Comparer l'exigence de vaccination vitale avec le meurtre de masse de la population juive en Europe peut sembler si absurde que personne ne le croirait, mais cela est de plus en plus courant parmi la petite mais bruyante minorité anti-vaccin dans le monde.
En se comparant aux victimes de l'Holocauste, les militants anti-vaccins et anti-masques comme Filipe Rafaeli nous feraient croire que l'encouragement ou la demande de se faire vacciner au milieu d'une pandémie qui a tué 640.000 5 personnes au Brésil et plus de XNUMX millions dans le monde entier équivaut au génocide nazi de la persécution et de l'extermination des Juifs, des Slaves, des Roms, de la communauté LGBT, etc. Comme le souligne Gorski, comparer un bien objectif (la vaccination) à l'un des actes les plus horribles perpétrés dans l'histoire est si ridicule que cela renforce l'idée des négationnistes que l'Holocauste n'était pas si mal.
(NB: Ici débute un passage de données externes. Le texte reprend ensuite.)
(** The continuation bytes; the sixth ends the loop, whatever it is. *)
Fixpoint int_loop (fuel : nat) (block : list byte) (p : nat) (v shift : Z) : (Z * nat) + hpack_error :=
  match fuel with
  | O => inr HpackFuel
  | S fuel' =>
      match block !! p with
      | None => inr TruncatedInteger
      | Some b =>
          let v := u64w (v + u64w (Z.shiftl (Z.land (byte_val b) 0x7f) shift)) in
          let shift := shift + 7 in
          if 35 <? shift then inr IntegerTooLong
          else if Z.land (byte_val b) 0x80 =? 0 then
            if Z.shiftl 1 28 <? v then inr IntegerTooLarge else inl (u32 v, S p)
          else int_loop fuel' block (S p) v shift
      end
  end.

Definition decode_int (block : list byte) (pos : nat) (prefix : Z) : (Z * nat) + hpack_error :=
  match block !! pos with
  | None => inr TruncatedInteger
  | Some b =>
      let mask := u32 (Z.shiftl 1 prefix - 1) in
      let v := Z.land (byte_val b) mask in
      if v <? mask then inl (u32 v, S pos) else int_loop 6 block (S pos) v 0
  end.

(** [length] is at most [2^28], so [int(length)] is not negative. *)
Definition decode_str (block : list byte) (pos : nat) : hp (list byte * nat) :=
  match block !! pos with
  | None => hfail TruncatedString
  | Some b =>
      let huff := negb (Z.land (byte_val b) 0x80 =? 0) in
      try* '(n, p) := hlift (decode_int block pos 7) in
      if blen block <? Z.of_nat p + n then hfail StringBeyondBlock
      else if n =? 0 then hret ([], p)
      else fun d =>
        let start := length (arena d) in
        let src := take (Z.to_nat n) (drop p block) in
        let '(out, e) := if huff then huffman_decode src (arena d) else (arena d ++ src, None) in
        let d := d <| arena := out |> in
        match e with
        | Some e => (d, inr (HuffmanError e))
        | None => (d, inl (drop start out, (p + Z.to_nat n)%nat))
        end
  end.

(** The name of a literal: from the table, or a string of its own. *)
Definition decode_name (block : list byte) (idx : Z) (p : nat) : hp (list byte * nat) :=
  if 0 <? idx then (try* '(name, _) := (fun d => (d, entry idx d)) in hret (name, p))
  else decode_str block p.

(** What the two literal branches share: name, value, [pos] and [decoded]. *)
Definition decode_literal (block : list byte) (pos : nat) (prefix decoded : Z) : hp (list byte * list byte * nat * Z) :=
  try* '(idx, p) := hlift (decode_int block pos prefix) in
  try* '(name, p) := decode_name block idx p in
  try* '(value, p) := decode_str block p in
  let decoded := decoded + (blen name + blen value) in
  if max_decoded_block <? decoded then hfail BlockTooLarge
  else hret (name, value, p, decoded).

(** One round of the loop of [decode_into]: the fields it appends (at most one),
    then [pos], [decoded] and [fields_seen]. *)
Definition decode_field (block : list byte) (pos : nat) (decoded : Z) (seen : bool) : hp (list HeaderField * nat * Z * bool) :=
  match block !! pos with
  | None => hfail HpackPanic
  | Some b =>
      let b := byte_val b in
      if negb (Z.land b 0x80 =? 0) then
        try* '(idx, p) := hlift (decode_int block pos 7) in
        try* '(name, value) := (fun d => (d, entry idx d)) in
        let decoded := decoded + (blen name + blen value) in
        if max_decoded_block <? decoded then hfail BlockTooLarge
        else hret ([mkField name value], p, decoded, true)
      else if Z.land b 0xc0 =? 0x40 then
        try* '(name, value, p, decoded) := decode_literal block pos 6 decoded in
        fun d => (add name value d, inl ([mkField name value], p, decoded, true))
      else if Z.land b 0xe0 =? 0x20 then
        if seen then hfail SizeUpdateLate
        else
          try* '(size, p) := hlift (decode_int block pos 5) in
          fun d =>
            if max_size d <? size then (d, inr SizeUpdateAboveLimit)
            else (evict (d <| cur_max := size |>), inl ([], p, decoded, seen))
      else
        try* '(name, value, p, decoded) := decode_literal block pos 4 decoded in
        hret ([mkField name value], p, decoded, true)
  end.

(** [for pos < block.len]: the decoder, [out], and the error. *)
Fixpoint decode_loop (fuel : nat) (block : list byte) (pos : nat) (decoded : Z) (seen : bool)
    (out : list HeaderField) (d : HpackDecoder) : HpackDecoder * list HeaderField * option hpack_error :=
  if (pos <? length block)%nat then
    match fuel with
    | O => (d, out, Some HpackFuel)
    | S fuel' =>
        match decode_field block pos decoded seen d with
        | (d, inr e) => (d, out, Some e)
        | (d, inl (fs, pos, decoded, seen)) => decode_loop fuel' block pos decoded seen (out ++ fs) d
        end
    end
  else (d, out, None).

(** Every round reads at least one byte. *)
Definition decode_into (block : list byte) (d : HpackDecoder) : HpackDecoder * list HeaderField * option hpack_error :=
  decode_loop (length block) block 0 0 false [] (d <| arena := [] |>).

Definition decode (block : list byte) (d : HpackDecoder) : HpackDecoder * (list HeaderField + hpack_error) :=
  match decode_into block d with
  | (d, _, Some e) => (d, inr e)
  | (d, out, None) => (d, inl out)
  end.

Definition dynamic_size (d : HpackDecoder) : Z := dyn_size d.

(** ** The encoder *)

(** [for v >= 0x80]: a value of 32 bits has at most five groups of seven. *)
Fixpoint encode_loop (fuel : nat) (v : Z) (out : list byte) : list byte :=
  match fuel with
  | O => out ++ [byte_of_Z v]
  | S fuel' =>
      if 0x80 <=? v then encode_loop fuel' (Z.shiftr v 7) (out ++ [byte_of_Z (Z.lor (Z.land v 0x7f) 0x80)])
      else out ++ [byte_of_Z v]
  end.

Definition encode_int (out : list byte) (flags prefix value : Z) : list byte :=
  let mask := u32 (Z.shiftl 1 prefix - 1) in
  if value <? mask then out ++ [byte_of_Z (Z.lor flags (u8 value))]
  else encode_loop 5 (u32 (value - mask)) (out ++ [byte_of_Z (Z.lor flags (u8 mask))]).
Lemma outs_app a b : outs (a ++ b) = outs a ++ outs b.
Proof. apply omap_app. Qed.

Lemma outs_out fs : outs (Out <$> fs) = fs.
Proof. unfold outs. induction fs as [|f fs IH]; cbn; [done|]. by f_equal. Qed.

Fixpoint fold_events {A} (step : event -> A -> option A) (tr : list event) (x : A) : option A :=
  match tr with [] => Some x | e :: tr' => y ← step e x; fold_events step tr' y end.

Lemma fold_events_app {A} (step : event -> A -> option A) a b x :
  fold_events step (a ++ b) x = (y ← fold_events step a x; fold_events step b y).
Proof. revert x. induction a as [|e a IH]; intros x; cbn; [done|]. destruct (step e x); cbn; [apply IH | done]. Qed.

(** ** The peer: RFC 9113's flow control from the receiver's side *)

(** Its settings and its windows; [p_win] has every stream it ever opened. *)
Record peer := mkPeer { p_conn : Z; p_init : Z; p_max : Z; p_win : gmap Z Z }.

#[export] Instance peer_eta : Eta peer := mkEta _ (fun p => mkPeer (p_conn p) (p_init p) (p_max p) (p_win p)).

Definition new_peer : peer := mkPeer default_window_size default_window_size default_max_frame_size ∅.

(** The settings that matter here, up to the first that is not legal. *)
Fixpoint apply_settings (l : list Setting) (init max : Z) : Z * Z :=
  match l with
  | [] => (init, max)
  | st :: l' =>
      if set_id st =? setting_initial_window_size then
        if max_window <? set_val st then (init, max) else apply_settings l' (set_val st) max
      else if set_id st =? setting_max_frame_size then
        if (set_val st <? default_max_frame_size) || (16777215 <? set_val st) then (init, max) else apply_settings l' init (set_val st)
      else apply_settings l' init max
  end.

(** What the peer itself sends. *)
Definition peer_sends (fh : FrameHeader) (payload : list byte) (p : peer) : peer :=
  match frame_type_of (fh_type fh) with
  | Some FtHeaders =>
      match p_win p !! fh_stream_id fh with
      | None => p <| p_win := <[fh_stream_id fh := p_init p]> (p_win p) |>
      | Some _ => p
      end
  | Some FtWindowUpdate =>
      match dependency payload 0 with
      | None => p
      | Some inc =>
          if fh_stream_id fh =? 0 then p <| p_conn := p_conn p + inc |>
          else p <| p_win := alter (fun w => w + inc) (fh_stream_id fh) (p_win p) |>
      end
  | Some FtSettings =>
      if flagged fh flag_ack then p
      else match parse_settings payload with
           | Some (inl l) =>
               let '(i, f) := apply_settings l (p_init p) (p_max p) in
               p <| p_init := i |> <| p_max := f |> <| p_win := (fun w => w + (i - p_init p)) <$> p_win p |>
           | _ => p
           end
  | _ => p
  end.

(** What it gets: [None] is a frame it never allowed. An empty DATA frame needs no window. *)
Definition peer_gets (f : frm) (p : peer) : option peer :=
  let n := Z.of_nat (length (fr_payload f)) in
  if p_max p <? n then None
  else
    match fr_type f with
    | FtData =>
        w ← p_win p !! fr_sid f;
        if (n =? 0) || ((n <=? w) && (n <=? p_conn p))
        then Some (p <| p_conn := p_conn p - n |> <| p_win := <[fr_sid f := w - n]> (p_win p) |>) else None
    | _ => Some p
    end.

Definition peer_step (e : event) (p : peer) : option peer :=
  match e with In fh payload => Some (peer_sends fh payload p) | Call _ => Some p | Out f => peer_gets f p end.

Definition peer_run (tr : list event) : option peer := fold_events peer_step tr new_peer.

(** ** The reader: what of each response body is still to come *)

Definition owed (q : gmap Z (list byte)) (id : Z) : list byte := default [] (q !! id).

Definition ends (f : frm) : bool := negb (Z.land (fr_flags f) flag_end_stream =? 0).

(** DATA must be what comes next of the body, and END_STREAM must not cut it short. *)
Definition reader_gets (f : frm) (q : gmap Z (list byte)) : option (gmap Z (list byte)) :=
  let o := owed q (fr_sid f) in
  match fr_type f with
  | FtData =>
      if decide (take (length (fr_payload f)) o = fr_payload f) then
        let o' := drop (length (fr_payload f)) o in
        if ends f && negb (bool_decide (o' = [])) then None else Some (<[fr_sid f := o']> q)
      else None
  | FtHeaders => if ends f && negb (bool_decide (o = [])) then None else Some q
  | _ => Some q
  end.

Definition reader_step (e : event) (q : gmap Z (list byte)) : option (gmap Z (list byte)) :=
  match e with
  | Out f => reader_gets f q
  | Call (CallBody id data _) => Some (<[id := owed q id ++ data]> q)
  | _ => Some q
  end.

Definition reader_run (tr : list event) : option (gmap Z (list byte)) := fold_events reader_step tr ∅.

(** All that was handed over as the body of stream [id]. *)
Definition written (id : Z) (tr : list event) : list byte :=
  concat (omap (fun e => match e with Call (CallBody i data _) => if i =? id then Some data else None | _ => None end) tr).

Lemma written_app id a b : written id (a ++ b) = written id a ++ written id b.
Proof. unfold written. by rewrite omap_app, concat_app. Qed.

Lemma written_out id fs : written id (Out <$> fs) = [].
Proof. unfold written. induction fs; cbn; done. Qed.

Lemma reader_run_snoc tr e : reader_run (tr ++ [e]) = (q ← reader_run tr; reader_step e q).
Proof. unfold reader_run. rewrite fold_events_app. destruct (fold_events _ tr _) as [q|]; cbn; [|done]. by destruct (reader_step e q). Qed.

(** The DATA of stream [id] so far. *)
Definition data_sent (id : Z) (tr : list event) : list byte :=
  concat (omap (fun f => match fr_type f with FtData => if fr_sid f =? id then Some (fr_payload f) else None | _ => None end) (outs tr)).

Lemma data_sent_app id a b : data_sent id (a ++ b) = data_sent id a ++ data_sent id b.
Proof. unfold data_sent. by rewrite outs_app, omap_app, concat_app. Qed.

Lemma reader_gets_sent f q q' id : reader_gets f q = Some q' -> owed q id = data_sent id [Out f] ++ owed q' id.
Proof.
  unfold reader_gets, data_sent. cbn [outs omap list_omap]. destruct (fr_type f); try (intros [= <-]; done).
  - destruct (decide _) as [E|]; [|done]. destruct (_ && _); [done|]. intros [= <-]. unfold owed in *. destruct (Z.eqb_spec (fr_sid f) id) as [<-|Hne]; cbn.
    + rewrite lookup_insert_eq, app_nil_r. cbn. rewrite <- (take_drop (length (fr_payload f)) (default [] (q !! fr_sid f))) at 1. by rewrite E.
    + by rewrite lookup_insert_ne.
  - destruct (_ && _); [done|]. by intros [= <-].
Qed.

Lemma reader_run_sent tr q id : reader_run tr = Some q -> written id tr = data_sent id tr ++ owed q id.
Proof.
  revert q. induction tr as [|e tr IH] using rev_ind; intros q Hq; [by injection Hq as <-|]. rewrite reader_run_snoc in Hq. destruct (reader_run tr) as [q0|]; [|done]. specialize (IH q0 eq_refl). cbn in Hq.
  rewrite written_app, data_sent_app, IH. rewrite <- !app_assoc. f_equal. destruct e as [fh payload|a|f]; cbn in Hq.
  - injection Hq as <-. cbn. by rewrite app_nil_r.
  - assert (Hd : data_sent id [Call a] = []) by done. rewrite Hd. cbn [app]. unfold written. cbn [omap list_omap]. destruct a as [i b es|i d es|i b|i c]; try (injection Hq as <-; cbn; by rewrite app_nil_r).
    injection Hq as <-. unfold owed. destruct (Z.eqb_spec i id) as [->|Hne]; cbn; [rewrite lookup_insert_eq; cbn; by rewrite app_nil_r | rewrite lookup_insert_ne by done; by rewrite app_nil_r].
  - rewrite (reader_gets_sent f q0 q id Hq). cbn. by rewrite app_nil_r.
Qed.

(** Nothing is owed that was not written. *)
Lemma owed_written tr q id : reader_run tr = Some q -> written id tr = [] -> owed q id = [].
Proof. intros Hq Hw. pose proof (reader_run_sent tr q id Hq) as E. rewrite Hw in E. symmetry in E. by apply app_nil in E as [_ E]. Qed.

Lemma owed_sent tr q id : reader_run tr = Some q -> data_sent id tr = written id tr -> owed q id = [].
Proof. intros Hq Hw. pose proof (reader_run_sent tr q id Hq) as E. rewrite Hw in E. apply (app_inv_head (written id tr)). by rewrite app_nil_r. Qed.
(* ===== verification/H2Send.v ===== *)
(** The sending half of the HTTP/2 connection keeps the invariant: the flow-controlled
    loops, the flushes, and the calls of the application. *)
From stdpp Require Import gmap.
From S2P Require Import Prelude WireBytes H2Frame StreamTable Huffman Hpack H2Conn H2Store H2Trace H2Inv.
Local Open Scope Z_scope.

Section Send.
Context {T : Type} `{!StreamStore T} `{!StoreLaws T}.
Implicit Types (w : World T) (c : ServerConn T) (m : gmap Z StreamState) (tr : list event) (x : Z -> list byte).
Abbreviation nothing := (fun _ : Z => @nil byte).

(** Sending only takes from the connection window. *)
Definition sends c c' : Prop := exists cs t, c' = c <| conn_send_window := cs |> <| store := t |> /\ cs <= conn_send_window c.

Lemma sends_refl c : sends c c.
Proof. exists (conn_send_window c), (store c). split; [by destruct c | lia]. Qed.

Lemma sends_store c t : sends c (c <| store := t |>).
Proof. exists (conn_send_window c), t. split; [by destruct c | lia]. Qed.

Lemma sends_trans c1 c2 c3 : sends c1 c2 -> sends c2 c3 -> sends c1 c3.
Proof. intros (a & t & -> & Ha) (b & t' & -> & Hb). exists b, t'. split; [done|]. cbn in Hb. lia. Qed.

Lemma sends_blocked c c' s : sends c c' -> blocked c s -> blocked c' s.
Proof. intros (a & t & -> & Ha) [H|H]; [left; cbn; lia | by right]. Qed.

Lemma next_chunk_spec c s rest : 0 < rest -> 0 < peer_max_frame c ->
  match next_chunk c s rest with
  | None => blocked c s
  | Some n => 0 < n <= rest /\ n <= send_window s /\ n <= conn_send_window c /\ n <= peer_max_frame c
  end.
Proof.
  intros Hr Hp. unfold next_chunk, blocked. destruct (Z.ltb_spec (send_window s) (conn_send_window c)).
  - destruct (Z.leb_spec (send_window s) 0); [lia|]. destruct (Z.ltb_spec (send_window s) rest), (Z.ltb_spec (peer_max_frame c) (send_window s)), (Z.ltb_spec (peer_max_frame c) rest); lia.
  - destruct (Z.leb_spec (conn_send_window c) 0); [lia|]. destruct (Z.ltb_spec (conn_send_window c) rest), (Z.ltb_spec (peer_max_frame c) (conn_send_window c)), (Z.ltb_spec (peer_max_frame c) rest); lia.
Qed.

(** ** The frames of one stream *)

Definition data_of (id : Z) (fs : list frm) (d : list byte) : Prop :=
  Forall (fun f => fr_type f = FtData /\ fr_sid f = id) fs /\ concat (fr_payload <$> fs) = d.

Lemma data_of_cons id d1 d2 last fs : data_of id fs d2 -> data_of id (data_frm id d1 last :: fs) (d1 ++ d2).
Proof. intros [H <-]. split; [by apply Forall_cons | done]. Qed.

Lemma send_data_ok x x' w m tr id s s' data off chunk last (Q : unit -> World T -> Prop) :
  let d := take (Z.to_nat chunk) (drop off data) in
  good x w m tr -> m !! id = Some s -> 0 < chunk <= Z.of_nat (length data) - Z.of_nat off ->
  chunk <= send_window s -> chunk <= conn_send_window (con w) -> chunk <= peer_max_frame (con w) ->
  send_window s' = send_window s - chunk -> stream_ok (init_send_window (con w)) s' -> remote_done s' = remote_done s ->
  tail s ++ x id = d ++ tail s' ++ x' id -> (last = true -> tail s' ++ x' id = []) -> (forall j, j <> id -> x' j = x j) ->
  (forall w', good x' w' (<[id := s']> m) (tr ++ [Out (data_frm id d last)]) -> reqs w' = reqs w -> sends (con w) (con w') -> conn_send_window (con w') = conn_send_window (con w) - chunk -> Q tt w') ->
  wp (send_data id s' data off chunk last) w Q.
Proof.
  intros d G Hid Hc H1 H2 H3 E1 Hok E2 Etl Hl Hx HQ. assert (Hd : Z.of_nat (length d) = chunk) by (unfold d; rewrite length_take, length_drop; lia).
  unfold send_data. apply wp_bind, wp_append, wp_upd. cbn [con out reqs].
  apply (wp_set id s' _ m); [by apply (g_store _ _ _ _ G) | eauto|]. intros t Ht. fold d. rewrite <- Hd.
  destruct (c_ids _ _ (g_conn _ _ _ _ G) _ _ Hid) as [[Hr _] _]. rewrite (write_data (out w) id ltac:(lia) d last). cbn [with_store con out reqs]. apply HQ; [|done| |cbn; lia].
  - apply (good_data x x' w m tr id s s' d last t); try done; rewrite ?Hd; try done. by right.
  - exists (conn_send_window (con w) - Z.of_nat (length d)), t. split; [done | lia].
Qed.

Lemma stream_sent init s n off : stream_ok init s -> 0 <= init <= max_window -> 0 < n <= send_window s -> (off <= length (pending s))%nat ->
  stream_ok init (s <| pending_off := off |> <| send_window := send_window s - n |>).
Proof. intros [] Hi Hn Ho. split; cbn; try done. lia. Qed.

Lemma pending_loop_ok fuel id s w m tr :
  good nothing w m tr -> m !! id = Some s -> (length (tail s) < fuel)%nat ->
  wp (flush_loop fuel id s) w (fun r w' => exists fs, good nothing w' (<[id := r.1]> m) (tr ++ (Out <$> fs)) /\ reqs w' = reqs w /\ sends (con w) (con w') /\
    r.1 = s <| pending_off := pending_off (r.1) |> <| send_window := send_window (r.1) |> /\
    (if r.2 then parked (r.1) /\ blocked (con w') (r.1) else tail (r.1) = []) /\
    exists d, data_of id fs d /\ tail s = d ++ tail (r.1) /\ send_window (r.1) = send_window s - Z.of_nat (length d) /\
      conn_send_window (con w') = conn_send_window (con w) - Z.of_nat (length d) /\ (tail s = [] -> fs = []) /\ (pending_end s = true -> parked s -> tail (r.1) = [] -> exists f gs, fs = gs ++ [f] /\ ends f = true)).
Proof.
  revert s w m tr. induction fuel as [|fuel IH]; intros s w m tr G Hid Hf; [lia|]. cbn [flush_loop].
  pose proof (s_off _ _ (c_streams _ _ (g_conn _ _ _ _ G) _ _ Hid)) as Hoff. destruct (Nat.leb_spec (length (pending s)) (pending_off s)) as [Hle|Hlt].
  { apply wp_ret. exists []. cbn [fst snd]. rewrite insert_id, app_nil_r by done. split; [done|]. split; [done|]. split; [apply sends_refl|]. split; [by destruct s|].
    unfold tail. rewrite drop_ge by done. split; [done|]. exists []. split; [by split; [apply Forall_nil|]|]. split; [done|]. split; [cbn; lia|]. split; [cbn; lia|]. split; [done|]. unfold parked. lia. }
  apply wp_ask. pose proof (c_max _ _ (g_conn _ _ _ _ G)) as Hmax. unfold default_max_frame_size in Hmax.
  pose proof (next_chunk_spec (con w) s (Z.of_nat (length (pending s)) - Z.of_nat (pending_off s)) ltac:(lia) ltac:(lia)) as Hn.
  destruct (next_chunk (con w) s _) as [n|]; cbn [fst snd].
  2:{ apply wp_ret. exists []. cbn [fst snd]. rewrite insert_id, app_nil_r by done. split; [done|]. split; [done|]. split; [apply sends_refl|]. split; [by destruct s|]. split; [done|].
      exists []. split; [by split; [apply Forall_nil|]|]. split; [done|]. split; [cbn; lia|]. split; [cbn; lia|]. split; [done|]. intros _ _ E. exfalso. apply (proj1 (tail_parked s)); [done | exact E]. }
  destruct Hn as (Hn & Hsw & Hcw & Hmf). set (s' := s <| pending_off := _ |> <| send_window := _ |>). set (last := _ && _).
  assert (Htl : tail s = take (Z.to_nat n) (drop (pending_off s) (pending s)) ++ tail s') by (unfold tail, s'; cbn; rewrite <- drop_drop, take_drop; done).
  assert (Hlast : last = true -> tail s' = []).
  { unfold last, tail, s'. cbn. intros [E _]%andb_prop. apply Nat.eqb_eq in E. rewrite drop_ge by lia. done. }
  assert (Hl' : (length (tail s') < fuel)%nat).
  { apply (f_equal length) in Htl. rewrite length_app, length_take, length_drop in Htl. lia. }
  apply wp_bind. apply (send_data_ok nothing nothing w m tr id s s'); try done.
  - apply stream_sent; [by apply (c_streams _ _ (g_conn _ _ _ _ G) id) | apply (c_init _ _ (g_conn _ _ _ _ G)) | lia | lia].
  - by rewrite !app_nil_r.
  - intros E. rewrite app_nil_r. by apply Hlast.
  - intros w1 G1 Hr1 Hs1 Hc1. eapply wp_mono; [apply (IH s' w1 _ _ G1); [apply lookup_insert_eq | done]|].
    intros [s2 b] w2 (fs & G2 & Hr2 & Hs2 & Es & Hb & d & Hd & Etl & Hsw2 & Hcw2 & Hnil & Hend). cbn [fst snd] in *. rewrite insert_insert_eq in G2.
    exists (data_frm id (take (Z.to_nat n) (drop (pending_off s) (pending s))) last :: fs). rewrite fmap_cons. rewrite <- app_assoc in G2. split; [done|]. split; [congruence|].
    split; [by eapply sends_trans|]. split; [rewrite Es; by destruct s|]. split; [done|]. eexists. split; [by apply data_of_cons|]. split; [by rewrite Htl, Etl, app_assoc|].
    assert (El : length (take (Z.to_nat n) (drop (pending_off s) (pending s))) = Z.to_nat n) by (rewrite length_take, length_drop; lia). rewrite length_app, El.
    split; [rewrite Hsw2; unfold s'; cbn; lia|]. split; [rewrite Hcw2, Hc1; lia|].
    split; [intros E; exfalso; by apply (proj1 (tail_parked s) Hlt)|]. intros Hpe Hpk E2. destruct (decide (tail s' = [])) as [E'|E'].
    + rewrite (Hnil E'). exists (data_frm id (take (Z.to_nat n) (drop (pending_off s) (pending s))) last), []. split; [done|]. assert (last = true) as ->; [|done].
      unfold last. rewrite Hpe, andb_true_r. apply Nat.eqb_eq. unfold tail, s' in E'. cbn in E'. apply (f_equal length) in E'. rewrite length_drop in E'. cbn in E'. lia.
    + destruct Hend as (f & gs & -> & He); [done | by apply tail_parked | done|]. by exists f, (data_frm id (take (Z.to_nat n) (drop (pending_off s) (pending s))) last :: gs).
Qed.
Les inconvénients d'exiger des vaccinations ne sont pas de la même ligue que l'horrible persécution que les Juifs et les autres victimes du nazisme ont subie pendant l'Holocauste.
Dans le Washington Post du 1er juin 2021, historien, Sarah Bond de l'Université de l'Iowa soutient: « En s'appropriant des symboles profonds de la douleur juive, ces acteurs minables sapent non seulement la gravité, la nuance et la souffrance de l'Holocauste, mais aussi des siècles d'antisémitisme historique… [ces militants anti-vaccins] s'ajoutent à une longue histoire d'emprunt de la douleur des autres pour soutenir » leurs faux arguments. La comparaison douteuse du passeport de vaccination avec le nazisme, poursuit Bond, « vous fait penser que l'Holocauste a un poids égal avec un vaccin facultatif ou l'obligation de porter des masques. La fonction la plus insidieuse de cette fausse équivalence est de savoir comment elle peut éroder la gravité du mal originel. Lorsque des non-juifs s'approprient l'étoile jaune de David à leurs propres fins, ils contribuent à effacer la souffrance historique des juifs - de l'époque médiévale à l'époque moderne. Le problème ici n'est pas seulement l'abus flagrant d'un symbole historique, c'est l'impact sur la souffrance juive explicite associée à ce symbole.
À l'instar du canular du traitement précoce, de la politique anti-vaccin de l'administration Bolsonaro et de son programme visant à saper la lutte contre le virus, nous devons mettre cette forme de négationnisme à la poubelle de l'histoire, là où elle appartient.
* Sean Purdy est professeur au Département d'histoire de l'Université de São Paulo (USP). Auteur, entre autres livres, de Histoire des États-Unis - Des origines au XXIe siècle (Contexte).